Learning Points: Give Madeleine McCann's family the space to put their lives back together

It is the fourth of May, 2007. I am coming home from work, tired and scrolling through images of Trapani, Sicily - our holiday destination in a few weeks. Nothing remarkable about the journey, until I read the story of a missing girl in Praia De Luz, Portugal.
Learning Points: Give Madeleine McCann's family the space to put their lives back together

Kate and Gerry McCann, at a press conference in the Merrion Hotel in Dublin, to mark the publication of 'Madeleine; by Kate McCann. Photo: Leon Farrell/RollingNews.ie
Kate and Gerry McCann, at a press conference in the Merrion Hotel in Dublin, to mark the publication of 'Madeleine; by Kate McCann. Photo: Leon Farrell/RollingNews.ie

It is the fourth of May, 2007. I am coming home from work, tired and scrolling through images of Trapani, Sicily - our holiday destination in a few weeks. Nothing remarkable about the journey, until I read the story of a missing girl in Praia De Luz, Portugal. This was the first time I heard the name Madeleine McCann. The first time I saw her image, a beautiful young child with a distinctive dark strip on the iris of her eye. That image has always been with me since I first saw it on that train journey.

Like most of us, I have thought of Madeleine many times over the last 13 years.
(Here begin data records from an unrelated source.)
(* ===== verification/NodePoolWebhooks.v ===== *)
(** * Webhooks of node pools and scheduling shards

    [pkg/nodepool-controller/webhook]: what may be created, changed and deleted
    ([nodepool_validator.go], [schedulingshard_validator.go]).  An answer is the
    error of the denied request. *)

From stdpp Require Import base list gmap strings.
From S2P Require Import Prelude ApiTypes NodePoolUtils NodePoolCommon Shards.

(** ** Node pools *)

Module NodePoolValidator.
Section NodePoolValidator.
Context {M : MetaLib} (cfg : NodePoolControllerConfig).

Fixpoint findDuplicate (nodePool : NodePool) (nodePools : list NodePool) : option NodePool :=
  match nodePools with
  | [] => None
  | other :: rest =>
      if Name (npMeta other) ==? Name (npMeta nodePool) then findDuplicate nodePool rest
      else if (LabelKey other ==? LabelKey nodePool) && (LabelValue other ==? LabelValue nodePool) then Some other
      else findDuplicate nodePool rest
  end.

Definition validateLabels (nodePool : NodePool) : kube (result unit) :=
  if Name (npMeta nodePool) ==? DefaultNodepoolName cfg then
    if (LabelKey nodePool !=? "") || (LabelValue nodePool !=? "")
    then Ret (inl (Errorf "the %q nodepool must not set labelKey or labelValue" [DefaultNodepoolName cfg]))
    else Ret (inr tt)
  else if (LabelKey nodePool ==? "") || (LabelValue nodePool ==? "") then
    Ret (inl (Errorf "nodepool %q must set a non-empty labelKey and labelValue; only the %q nodepool may leave them empty"
                [Name (npMeta nodePool); DefaultNodepoolName cfg]))
  else
    r <- call (List KNodePool listAll) ;;
    match r with
    | inl _ => Ret (inl (Errorf "failed to validate nodepool %q: could not list existing nodepools" [Name (npMeta nodePool)]))
    | inr nodePools =>
        match findDuplicate nodePool nodePools with
        | Some other =>
            Ret (inl (Errorf "nodepool %q labelKey %q / labelValue %q duplicates existing nodepool %q"
                        [Name (npMeta nodePool); LabelKey nodePool; LabelValue nodePool; Name (npMeta other)]))
        | None => Ret (inr tt)
        end
    end.

Definition cannotBeCreated (nodePool : NodePool) (err : error) : error :=
  Wrapf "nodepool %q cannot be created: %w" [Name (npMeta nodePool)] err.

Definition validatePartitionLabelValue (nodePool : NodePool) : kube (result unit) :=
  r <- ResolveShardForNodePool cfg nodePool ;;
  match r with
  | inl err => Ret (inl (cannotBeCreated nodePool err))
  | inr None =>
      r <- GetOrInitShardNamedAfterNodePool cfg nodePool ;;
      match r with
      | inl err => Ret (inl (cannotBeCreated nodePool err))
      | inr _ => Ret (inr tt)
      end
  | inr (Some shard) =>
      let owner := OwningNodePoolName shard in
      if owner !=? "" then
        Ret (inl (Errorf "nodepool %q cannot use partitionLabelValue %q: scheduling shard %q already has it, for nodepool %q"
                    [Name (npMeta nodePool); PartitionLabelValue (shardSpec shard); Name (shardMeta shard); owner]))
      else Ret (inr tt)
  end.

Definition ValidateCreate (nodePool : NodePool) : kube (result unit) :=
  _ <-? validateLabels nodePool ;;
  validatePartitionLabelValue nodePool.

Definition ValidateUpdate (oldNodePool newNodePool : NodePool) : result unit := inr tt.

Definition ValidateDelete (nodePool : NodePool) : result unit :=
  if Name (npMeta nodePool) ==? DefaultNodepoolName cfg then
    inl (Errorf "the %q nodepool cannot be deleted; it is the catch-all for nodes no other nodepool claims"
           [DefaultNodepoolName cfg])
  else inr tt.

End NodePoolValidator.
End NodePoolValidator.

(** ** Scheduling shards *)

Module ShardValidator.
Section ShardValidator.
Context {M : MetaLib} (cfg : NodePoolControllerConfig).

Fixpoint findOther (shard : SchedulingShard) (others : list SchedulingShard) : option SchedulingShard :=
  match others with
  | [] => None
  | other :: rest =>
      if Name (shardMeta other) !=? Name (shardMeta shard) then Some other else findOther shard rest
  end.

Definition labelHint (shard : SchedulingShard) : string :=
  if PartitionLabelValue (shardSpec shard) !=? ""
  then sprintf ", or label the shard %s=true to leave its nodes to another scheduler" [IgnoreShardLabelKey]
  else "".

Definition requireNodePool (shard : SchedulingShard) : kube (result unit) :=
  let nodePoolName := NodePoolNameForPartitionLabelValue cfg (PartitionLabelValue (shardSpec shard)) in
  r <- call (Get KNodePool ("", nodePoolName)) ;;
  match r with
  | inr _ => Ret (inr tt)
  | inl err =>
      if negb (IsNotFound err) then
        Ret (inl (Errorf "failed to validate scheduling shard %q: could not get nodepool %q"
                    [Name (shardMeta shard); nodePoolName]))
      else
        Ret (inl (Errorf "scheduling shard %q cannot use partitionLabelValue %q: no nodepool %q exists for it; create that nodepool%s"
                    [Name (shardMeta shard); PartitionLabelValue (shardSpec shard); nodePoolName; labelHint shard]))
  end.

Definition ValidateCreate (shard : SchedulingShard) : kube (result unit) :=
  let partitionLabelValue := PartitionLabelValue (shardSpec shard) in
  r <- ListShardsWithPartitionLabelValue partitionLabelValue ;;
  match r with
  | inl _ =>
      Ret (inl (Errorf "failed to validate scheduling shard %q: could not list existing scheduling shards"
                  [Name (shardMeta shard)]))
  | inr others =>
      match findOther shard others with
      | Some other =>
          Ret (inl (Errorf "scheduling shard %q cannot use partitionLabelValue %q: scheduling shard %q already has it"
                      [Name (shardMeta shard); partitionLabelValue; Name (shardMeta other)]))
      | None => if IsUnmanaged shard then Ret (inr tt) else requireNodePool shard
      end
  end.

Definition ValidateUpdate (oldShard newShard : SchedulingShard) : result unit :=
  let oldPartitionLabelValue := PartitionLabelValue (shardSpec oldShard) in
  let newPartitionLabelValue := PartitionLabelValue (shardSpec newShard) in
  if oldPartitionLabelValue !=? newPartitionLabelValue then
    inl (Errorf "scheduling shard %q cannot change partitionLabelValue from %q to %q; create a new shard instead"
           [Name (shardMeta newShard); oldPartitionLabelValue; newPartitionLabelValue])
  else
    let oldLabel := Labels (shardMeta oldShard) !! IgnoreShardLabelKey in
    let newLabel := Labels (shardMeta newShard) !! IgnoreShardLabelKey in
    if (newPartitionLabelValue !=? "") && (oldLabel !=? newLabel) then
      inl (Errorf "scheduling shard %q with partitionLabelValue %q cannot add, change or remove its %s label after creation"
             [Name (shardMeta newShard); newPartitionLabelValue; IgnoreShardLabelKey])
    else inr tt.

Definition ValidateDelete (shard : SchedulingShard) : result unit := inr tt.

End ShardValidator.
End ShardValidator.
I find myself often looking at my own daughters and seeing Madeleine in them. At night when I’m tucking them in, her image comes into my mind. For there have been few cases over my lifetime that have captured our collective sense of shock, horror and disgust as the terrible abduction of young Madeleine.

In the immediate aftermath, as each terrible day moved into the next and then into weeks and months, our hopes for a happy outcome to every parent’s worst nightmare were slowly dashed. Talk of paedophile rings and odd neighbours moved to suspicion falling on both Gerry and Kate McCann.
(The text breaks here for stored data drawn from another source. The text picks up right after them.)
(* ===== verification/TopologyController.v ===== *)
(** * Topologies and their Grove counterparts

    [pkg/nodepool-controller/topology_controller]: a KAI topology is annotated
    with the name and the version of the Grove topology that maps to it, and
    loses both annotations when none does. *)

From stdpp Require Import base list gmap strings.
From S2P Require Import Prelude ApiTypes NodePoolUtils NodePoolCommon Nodes.

Definition groveCRDName := "clustertopologybindings" +:+ "." +:+ "grove.io".
Definition kaiSchedulerName := "kai-scheduler".

Fixpoint referenceOf (statuses : list (string * string)) : string :=
  match statuses with
  | [] => ""
  | (schedulerName, topologyReference) :: rest =>
      if schedulerName ==? kaiSchedulerName then topologyReference else referenceOf rest
  end.

(** [None] is an object of another type. *)
Definition groveToKaiTopologyName (groveTopology : option ClusterTopologyBinding) : string :=
  match groveTopology with
  | None => ""
  | Some ct => referenceOf (SchedulerTopologyStatuses ct)
  end.

Definition mapGroveToKaiReconcileRequest (obj : option ClusterTopologyBinding) : list string :=
  let kaiTopologyName := groveToKaiTopologyName obj in
  if kaiTopologyName ==? "" then [] else [kaiTopologyName].

Fixpoint findGrove (kaiTopologyName : string) (groves : list ClusterTopologyBinding) : option ClusterTopologyBinding :=
  match groves with
  | [] => None
  | grove :: rest =>
      if groveToKaiTopologyName (Some grove) ==? kaiTopologyName then Some grove else findGrove kaiTopologyName rest
  end.

Definition findGroveTopologyForKai (kaiTopologyName : string) : kube (result (option ClusterTopologyBinding)) :=
  groves <-? call (List KClusterTopologyBinding listAll) ;;
  Ret (inr (findGrove kaiTopologyName groves)).

Definition topology_with_annotations (f : gmap string string -> gmap string string) (t : Topology) : Topology :=
  {| topoMeta := meta_with_annotations f (topoMeta t); Levels := Levels t |}.

(** A merge patch of the annotations; [None] is [nil] and removes the key. *)
Definition patchAnnotation (t : Topology) (annotations : list (string * option string)) : kube (result unit) :=
  _ <-? call (Patch KTopology t (topology_with_annotations (mergePatchMap annotations) t)) ;;
  Ret (inr tt).

Definition IsCRDInstalled (crdName : string) : kube bool :=
  r <- call (Get KCustomResourceDefinition ("", crdName)) ;;
  match r with
  | inl _ => Ret false
  | inr crd => Ret (existsb (fun c => (c.1 ==? "Established") && (c.2 ==? "True")) (crdConditions crd))
  end.

Definition isGroveCRDInstalled : kube bool := IsCRDInstalled groveCRDName.

(** What happens while the watcher waits: the context is done, or a tick. *)
Inductive WatcherEvent := ContextDone | Tick.

(** The watcher over the events it receives: whether it called [onReady], and
    whether it has stopped. *)
Fixpoint StartWhenCRDReady (events : list WatcherEvent) : kube (bool * bool) :=
  match events with
  | [] => Ret (false, false)
  | ContextDone :: _ => Ret (false, true)
  | Tick :: rest =>
      installed <- isGroveCRDInstalled ;;
      if (installed : bool) then Ret (true, true) else StartWhenCRDReady rest
  end.

Section TopologyController.
Context (cfg : NodePoolControllerConfig).

Definition setAnnotations (kaiTopology : Topology) (groveTopology : ClusterTopologyBinding) : kube (result unit) :=
  let groveName := Name (ctbMeta groveTopology) in
  let resourceVersion := ResourceVersion (ctbMeta groveTopology) in
  let currentName := mapGet (Annotations (topoMeta kaiTopology)) (GroveTopologyAnnotation cfg) in
  let currentRV := mapGet (Annotations (topoMeta kaiTopology)) (GroveTopologyResourceVersionAnnotation cfg) in
  if (currentName ==? groveName) && (currentRV ==? resourceVersion) then Ret (inr tt)
  else patchAnnotation kaiTopology [(GroveTopologyAnnotation cfg, Some groveName);
                                    (GroveTopologyResourceVersionAnnotation cfg, Some resourceVersion)].

Definition removeAnnotations (kaiTopology : Topology) : kube (result unit) :=
  match Annotations (topoMeta kaiTopology) !! GroveTopologyAnnotation cfg,
        Annotations (topoMeta kaiTopology) !! GroveTopologyResourceVersionAnnotation cfg with
  | None, None => Ret (inr tt)
  | _, _ => patchAnnotation kaiTopology [(GroveTopologyAnnotation cfg, None);
                                         (GroveTopologyResourceVersionAnnotation cfg, None)]
  end.

Definition Reconcile (kaiTopologyName : string) : kube (result unit) :=
  r <- call (Get KTopology ("", kaiTopologyName)) ;;
  match r with
  | inl err => Ret (if IsNotFound err then inr tt else inl err)
  | inr kaiTopology =>
      groveTopology <-? findGroveTopologyForKai kaiTopologyName ;;
      match groveTopology with
      | Some groveTopology => setAnnotations kaiTopology groveTopology
      | None => removeAnnotations kaiTopology
      end
  end.

End TopologyController.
They were doctors, which seemed important somehow. The story quickly gained momentum and became a global phenomenon. So popular, in fact, Netflix released a documentary recently on the entire abduction and subsequent accusations. The moment the Portuguese police named the McCanns as ‘arguidos’, ‘official suspects’, the media spiraled into a frenzy.

The tragic events became lost in tabloid gossip as the rabid dog of public discourse coarsened against Madeleine’s parents. Every time they made an appearance to request help in the search for their little girl they were scrutinised. People were quick, not only to judge them for what they saw as their ‘cold’ or ‘unfeeling’ performance on television but they labeled them as ‘murderers’ and ‘psychopaths’ on social media platforms. The McCann’s were forced to suffer a second egregious tragedy at the hands of public opinion.

I clearly remember on that holiday to Trapani stopping to read the headline ‘Could this be Maddie?’ above an image of a man holding a young girl. That awful image stayed with me, not because it might be Madeleine McCann but because the image had already been verified as false and the paper still ran with it to sell copies.

I couldn’t shake the thought of what her parents must be going through each and every second of the day, while the world morosely put them under a microscope. The McCanns had eaten dinner with friends the evening of Madeleine’s abduction, like they had done many evenings before, taking turns to check on the kids.

This became a huge source of public speculation and images on our screens of the Portuguese police swabbing the McCann’s car for DNA evidence added fuel to an already explosive public debate. The seven friends present at that dinner were dubbed the ‘tapas seven’ and it was alleged that they made a ‘pact of silence’ to keep the McCann's from prosecution. The tabloid press was buzzing with unsubstantiated rumours.

The McCanns, in the middle of the most desperate and vulnerable moment of their lives, as they searched for their daughter, became the prime suspects.

Now that new evidence has come shining a spotlight on a 43-year-old German national who was in the area at the time, and confessed to a friend ten years later, it leaves us all with so many questions once again.

The spotlight, however, should not only illuminate the guilt of this German national, but also the guilt of us all for subjecting innocent people to such terrible scrutiny. And yet once again the McCanns have had to suffer more unsubstantiated rumours about their little girl. It was recently written in the press that the McCann’s had received a letter from German police suggesting that Madeleine is dead.

The McCanns responded to this article saying that reports of the correspondence were false and had caused ‘unnecessary anxiety to friends and family and once again disrupted our lives’. We should all hang our heads in shame. We have put that family through inconceivable suffering because of our insatiable desire to gossip and judge.

The McCann’s should be left to pull the pieces of their life back together in private. They have endured the most heinous of crimes that can be perpetrated on any human being. Their remaining children deserve to be given space to find their way in the world free from the constant reminder that they lost a sister. It’s time to let them be. So, that they can rebuild their lives. It is the very least they deserve.